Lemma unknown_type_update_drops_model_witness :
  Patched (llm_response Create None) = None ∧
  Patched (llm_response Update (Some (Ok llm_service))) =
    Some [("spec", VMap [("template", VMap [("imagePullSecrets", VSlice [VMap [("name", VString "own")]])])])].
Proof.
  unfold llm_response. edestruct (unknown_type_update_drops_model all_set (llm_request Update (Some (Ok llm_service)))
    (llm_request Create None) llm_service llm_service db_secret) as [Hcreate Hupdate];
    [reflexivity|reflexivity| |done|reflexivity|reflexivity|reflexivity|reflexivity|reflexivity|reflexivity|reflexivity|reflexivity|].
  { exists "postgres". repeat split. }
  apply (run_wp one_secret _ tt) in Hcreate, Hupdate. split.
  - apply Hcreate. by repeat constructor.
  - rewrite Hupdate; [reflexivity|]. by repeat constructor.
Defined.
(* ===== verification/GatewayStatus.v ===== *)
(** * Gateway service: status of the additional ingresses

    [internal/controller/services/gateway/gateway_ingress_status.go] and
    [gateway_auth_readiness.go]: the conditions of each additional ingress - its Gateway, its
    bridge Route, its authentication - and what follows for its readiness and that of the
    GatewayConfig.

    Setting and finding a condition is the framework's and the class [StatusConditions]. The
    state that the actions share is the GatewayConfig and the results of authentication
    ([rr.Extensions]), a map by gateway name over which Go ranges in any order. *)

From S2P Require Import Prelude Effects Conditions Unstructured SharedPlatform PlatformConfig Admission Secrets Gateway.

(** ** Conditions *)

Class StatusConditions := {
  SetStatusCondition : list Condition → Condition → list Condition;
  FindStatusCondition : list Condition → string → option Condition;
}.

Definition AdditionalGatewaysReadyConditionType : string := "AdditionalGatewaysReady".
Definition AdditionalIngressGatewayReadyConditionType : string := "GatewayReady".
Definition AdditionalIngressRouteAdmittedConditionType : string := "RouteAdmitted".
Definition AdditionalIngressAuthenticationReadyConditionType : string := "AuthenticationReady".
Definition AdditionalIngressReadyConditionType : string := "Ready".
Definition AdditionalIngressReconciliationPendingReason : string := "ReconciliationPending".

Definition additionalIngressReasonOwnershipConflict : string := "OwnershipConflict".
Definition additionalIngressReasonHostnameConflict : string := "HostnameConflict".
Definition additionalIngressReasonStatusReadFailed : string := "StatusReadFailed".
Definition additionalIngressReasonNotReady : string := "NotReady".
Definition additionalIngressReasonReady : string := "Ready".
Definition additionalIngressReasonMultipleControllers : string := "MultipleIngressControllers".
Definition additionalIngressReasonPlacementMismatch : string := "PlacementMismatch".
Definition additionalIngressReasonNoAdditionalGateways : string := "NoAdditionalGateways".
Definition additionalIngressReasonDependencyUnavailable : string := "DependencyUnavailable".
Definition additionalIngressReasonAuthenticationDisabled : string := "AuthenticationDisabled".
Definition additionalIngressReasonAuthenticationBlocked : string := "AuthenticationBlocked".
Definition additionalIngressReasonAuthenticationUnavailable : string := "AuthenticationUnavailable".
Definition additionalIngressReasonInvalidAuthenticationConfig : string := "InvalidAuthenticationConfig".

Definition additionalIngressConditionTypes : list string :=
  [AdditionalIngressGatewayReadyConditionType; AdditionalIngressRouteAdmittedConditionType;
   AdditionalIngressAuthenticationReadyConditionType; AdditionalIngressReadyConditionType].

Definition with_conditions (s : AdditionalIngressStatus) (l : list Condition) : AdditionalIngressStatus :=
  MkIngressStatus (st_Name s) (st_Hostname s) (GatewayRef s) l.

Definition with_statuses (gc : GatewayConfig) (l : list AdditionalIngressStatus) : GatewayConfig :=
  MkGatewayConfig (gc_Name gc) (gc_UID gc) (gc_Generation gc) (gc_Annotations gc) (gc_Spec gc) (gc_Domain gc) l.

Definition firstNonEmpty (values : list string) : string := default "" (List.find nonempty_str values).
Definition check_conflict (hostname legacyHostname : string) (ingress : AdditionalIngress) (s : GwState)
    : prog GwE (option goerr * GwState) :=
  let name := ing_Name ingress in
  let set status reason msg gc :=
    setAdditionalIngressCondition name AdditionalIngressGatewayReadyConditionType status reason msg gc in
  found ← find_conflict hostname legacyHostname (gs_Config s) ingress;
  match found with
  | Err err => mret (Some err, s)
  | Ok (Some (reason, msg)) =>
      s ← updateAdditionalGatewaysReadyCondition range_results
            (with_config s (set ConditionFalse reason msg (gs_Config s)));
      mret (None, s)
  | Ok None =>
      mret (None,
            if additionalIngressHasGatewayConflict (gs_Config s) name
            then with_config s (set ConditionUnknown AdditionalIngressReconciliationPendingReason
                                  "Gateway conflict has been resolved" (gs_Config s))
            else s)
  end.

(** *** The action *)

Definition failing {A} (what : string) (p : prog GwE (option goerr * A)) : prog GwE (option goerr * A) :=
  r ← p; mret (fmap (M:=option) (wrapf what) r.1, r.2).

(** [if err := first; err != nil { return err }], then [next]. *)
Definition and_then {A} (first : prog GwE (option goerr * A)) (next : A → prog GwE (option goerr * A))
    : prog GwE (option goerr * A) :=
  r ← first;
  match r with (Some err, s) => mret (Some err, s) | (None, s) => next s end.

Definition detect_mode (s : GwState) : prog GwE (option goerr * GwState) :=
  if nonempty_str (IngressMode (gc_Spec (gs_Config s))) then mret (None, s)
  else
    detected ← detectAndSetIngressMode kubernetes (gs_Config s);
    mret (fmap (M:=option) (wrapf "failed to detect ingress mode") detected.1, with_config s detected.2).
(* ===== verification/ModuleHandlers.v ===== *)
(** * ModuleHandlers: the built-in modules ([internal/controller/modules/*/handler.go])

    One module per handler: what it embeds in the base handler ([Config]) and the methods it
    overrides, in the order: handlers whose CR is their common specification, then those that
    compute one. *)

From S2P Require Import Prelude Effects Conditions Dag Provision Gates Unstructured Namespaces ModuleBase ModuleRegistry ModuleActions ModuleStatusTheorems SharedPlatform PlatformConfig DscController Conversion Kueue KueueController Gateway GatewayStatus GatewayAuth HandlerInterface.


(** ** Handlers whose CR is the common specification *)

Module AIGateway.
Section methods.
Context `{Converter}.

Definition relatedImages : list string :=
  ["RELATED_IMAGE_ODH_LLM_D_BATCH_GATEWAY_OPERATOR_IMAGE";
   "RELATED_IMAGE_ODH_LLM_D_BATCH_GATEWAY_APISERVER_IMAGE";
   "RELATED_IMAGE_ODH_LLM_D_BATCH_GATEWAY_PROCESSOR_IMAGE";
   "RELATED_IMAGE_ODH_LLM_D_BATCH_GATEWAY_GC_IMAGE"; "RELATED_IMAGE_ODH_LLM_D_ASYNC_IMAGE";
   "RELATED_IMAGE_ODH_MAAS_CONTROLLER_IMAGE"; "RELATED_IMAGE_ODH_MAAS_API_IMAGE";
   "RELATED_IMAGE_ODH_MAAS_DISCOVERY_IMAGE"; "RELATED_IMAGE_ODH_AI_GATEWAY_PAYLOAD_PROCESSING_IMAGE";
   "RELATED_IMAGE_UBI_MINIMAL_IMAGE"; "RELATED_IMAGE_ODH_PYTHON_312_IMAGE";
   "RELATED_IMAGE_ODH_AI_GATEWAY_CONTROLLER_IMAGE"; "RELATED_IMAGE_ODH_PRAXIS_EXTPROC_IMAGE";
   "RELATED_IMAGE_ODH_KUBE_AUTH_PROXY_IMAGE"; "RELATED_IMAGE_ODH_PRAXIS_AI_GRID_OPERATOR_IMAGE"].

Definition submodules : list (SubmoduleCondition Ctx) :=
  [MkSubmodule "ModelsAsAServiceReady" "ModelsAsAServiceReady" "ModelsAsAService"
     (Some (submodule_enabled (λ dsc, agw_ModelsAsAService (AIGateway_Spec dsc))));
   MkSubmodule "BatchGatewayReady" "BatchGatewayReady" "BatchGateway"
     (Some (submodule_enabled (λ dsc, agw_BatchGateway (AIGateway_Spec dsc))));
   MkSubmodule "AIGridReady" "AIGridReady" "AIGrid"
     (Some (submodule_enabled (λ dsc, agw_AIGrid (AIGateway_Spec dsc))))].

== == ==

» Exercise details
Looking at the listing above, how many of its lines contain "AdditionalIngressRouteAdmittedConditionType"? Say only the number.

» Result below
2